▸ **Work order**
Return the lines below in which the string "right" occurs.
Data section: Begin
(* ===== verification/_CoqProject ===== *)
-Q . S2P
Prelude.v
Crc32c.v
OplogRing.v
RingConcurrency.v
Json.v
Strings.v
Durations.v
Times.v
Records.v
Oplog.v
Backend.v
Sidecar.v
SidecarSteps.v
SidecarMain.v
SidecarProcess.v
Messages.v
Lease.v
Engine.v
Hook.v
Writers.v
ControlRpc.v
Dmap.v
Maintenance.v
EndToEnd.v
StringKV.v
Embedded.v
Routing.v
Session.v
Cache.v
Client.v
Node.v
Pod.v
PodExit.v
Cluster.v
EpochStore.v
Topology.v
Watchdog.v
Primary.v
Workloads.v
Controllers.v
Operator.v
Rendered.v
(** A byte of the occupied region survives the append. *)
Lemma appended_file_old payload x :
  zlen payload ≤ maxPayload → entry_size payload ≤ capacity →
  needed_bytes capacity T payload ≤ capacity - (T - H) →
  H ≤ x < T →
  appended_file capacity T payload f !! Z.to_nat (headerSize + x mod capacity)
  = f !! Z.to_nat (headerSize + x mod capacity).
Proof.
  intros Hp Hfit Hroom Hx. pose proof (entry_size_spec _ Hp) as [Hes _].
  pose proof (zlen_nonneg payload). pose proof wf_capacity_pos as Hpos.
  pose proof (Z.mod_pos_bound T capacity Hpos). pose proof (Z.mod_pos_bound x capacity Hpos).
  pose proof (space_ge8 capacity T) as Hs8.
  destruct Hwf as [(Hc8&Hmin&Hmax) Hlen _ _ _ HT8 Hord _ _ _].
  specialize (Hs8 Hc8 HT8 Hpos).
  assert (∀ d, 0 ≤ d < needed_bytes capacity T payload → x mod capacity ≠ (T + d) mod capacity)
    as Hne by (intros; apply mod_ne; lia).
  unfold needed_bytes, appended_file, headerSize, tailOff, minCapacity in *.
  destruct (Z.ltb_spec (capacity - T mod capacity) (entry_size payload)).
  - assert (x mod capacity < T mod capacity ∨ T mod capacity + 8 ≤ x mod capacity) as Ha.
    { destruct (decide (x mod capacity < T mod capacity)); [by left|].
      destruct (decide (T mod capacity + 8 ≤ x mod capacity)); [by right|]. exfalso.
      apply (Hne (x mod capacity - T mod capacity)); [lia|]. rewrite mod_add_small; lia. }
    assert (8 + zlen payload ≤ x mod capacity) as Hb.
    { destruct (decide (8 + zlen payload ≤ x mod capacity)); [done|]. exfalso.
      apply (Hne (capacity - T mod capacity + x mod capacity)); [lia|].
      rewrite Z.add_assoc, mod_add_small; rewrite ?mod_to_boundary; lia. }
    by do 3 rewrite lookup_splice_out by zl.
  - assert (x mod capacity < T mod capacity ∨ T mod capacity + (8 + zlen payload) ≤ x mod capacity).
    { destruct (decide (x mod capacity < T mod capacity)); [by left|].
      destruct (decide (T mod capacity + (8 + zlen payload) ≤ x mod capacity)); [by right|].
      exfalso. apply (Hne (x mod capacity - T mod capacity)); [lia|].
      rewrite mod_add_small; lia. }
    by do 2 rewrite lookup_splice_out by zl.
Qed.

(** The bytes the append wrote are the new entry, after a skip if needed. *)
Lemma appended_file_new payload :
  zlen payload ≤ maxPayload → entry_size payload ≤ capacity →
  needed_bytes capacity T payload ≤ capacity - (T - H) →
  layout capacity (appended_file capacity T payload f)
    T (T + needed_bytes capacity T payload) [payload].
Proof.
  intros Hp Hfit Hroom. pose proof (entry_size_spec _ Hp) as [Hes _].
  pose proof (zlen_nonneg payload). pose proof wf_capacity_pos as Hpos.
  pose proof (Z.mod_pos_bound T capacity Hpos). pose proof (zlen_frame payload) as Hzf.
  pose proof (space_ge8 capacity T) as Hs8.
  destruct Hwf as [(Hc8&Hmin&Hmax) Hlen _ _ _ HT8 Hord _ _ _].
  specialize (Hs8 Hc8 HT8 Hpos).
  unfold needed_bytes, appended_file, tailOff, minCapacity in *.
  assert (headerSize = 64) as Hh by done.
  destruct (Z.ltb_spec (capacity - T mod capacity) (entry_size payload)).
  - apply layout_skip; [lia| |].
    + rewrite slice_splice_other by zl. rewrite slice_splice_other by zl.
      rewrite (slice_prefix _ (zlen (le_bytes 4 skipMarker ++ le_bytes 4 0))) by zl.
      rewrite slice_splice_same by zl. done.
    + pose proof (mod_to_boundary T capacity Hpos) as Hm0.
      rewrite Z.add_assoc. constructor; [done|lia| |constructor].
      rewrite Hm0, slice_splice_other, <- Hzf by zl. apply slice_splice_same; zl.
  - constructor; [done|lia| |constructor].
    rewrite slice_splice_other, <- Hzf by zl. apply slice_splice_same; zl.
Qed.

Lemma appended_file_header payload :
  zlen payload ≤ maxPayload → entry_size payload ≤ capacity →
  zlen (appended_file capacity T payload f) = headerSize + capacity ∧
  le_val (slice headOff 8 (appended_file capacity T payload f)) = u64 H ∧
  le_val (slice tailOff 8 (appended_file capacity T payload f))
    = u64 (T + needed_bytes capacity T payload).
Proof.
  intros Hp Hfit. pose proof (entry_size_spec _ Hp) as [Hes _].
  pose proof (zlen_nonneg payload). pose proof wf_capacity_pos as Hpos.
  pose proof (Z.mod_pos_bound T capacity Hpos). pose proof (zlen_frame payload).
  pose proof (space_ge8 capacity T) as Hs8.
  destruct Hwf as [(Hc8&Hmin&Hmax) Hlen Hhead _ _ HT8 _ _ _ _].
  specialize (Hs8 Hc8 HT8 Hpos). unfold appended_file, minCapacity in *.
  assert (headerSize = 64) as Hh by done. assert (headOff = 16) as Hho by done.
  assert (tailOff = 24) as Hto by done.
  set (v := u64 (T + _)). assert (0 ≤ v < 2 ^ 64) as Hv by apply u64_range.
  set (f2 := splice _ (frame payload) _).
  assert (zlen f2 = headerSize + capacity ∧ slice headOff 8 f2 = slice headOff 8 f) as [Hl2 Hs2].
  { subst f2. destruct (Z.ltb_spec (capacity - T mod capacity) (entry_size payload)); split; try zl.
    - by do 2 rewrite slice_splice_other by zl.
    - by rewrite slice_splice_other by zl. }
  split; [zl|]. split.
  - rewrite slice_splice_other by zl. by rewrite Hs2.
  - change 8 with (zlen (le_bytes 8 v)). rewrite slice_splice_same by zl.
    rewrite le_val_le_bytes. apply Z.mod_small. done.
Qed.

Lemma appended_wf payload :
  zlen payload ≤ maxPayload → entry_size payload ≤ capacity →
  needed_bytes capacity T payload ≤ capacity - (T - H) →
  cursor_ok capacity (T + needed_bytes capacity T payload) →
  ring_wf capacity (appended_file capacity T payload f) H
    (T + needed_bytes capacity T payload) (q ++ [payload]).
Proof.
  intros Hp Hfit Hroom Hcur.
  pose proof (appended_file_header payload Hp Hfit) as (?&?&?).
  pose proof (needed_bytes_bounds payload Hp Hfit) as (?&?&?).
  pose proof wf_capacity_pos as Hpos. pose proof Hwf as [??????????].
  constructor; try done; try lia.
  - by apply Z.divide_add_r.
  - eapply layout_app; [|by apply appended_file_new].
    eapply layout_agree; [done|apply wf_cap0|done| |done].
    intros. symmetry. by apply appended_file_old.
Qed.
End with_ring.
Data section: End
▸ **Answer box**
      destruct (decide (T mod capacity + 8 ≤ x mod capacity)); [by right|]. exfalso.
      destruct (decide (T mod capacity + (8 + zlen payload) ≤ x mod capacity)); [by right|].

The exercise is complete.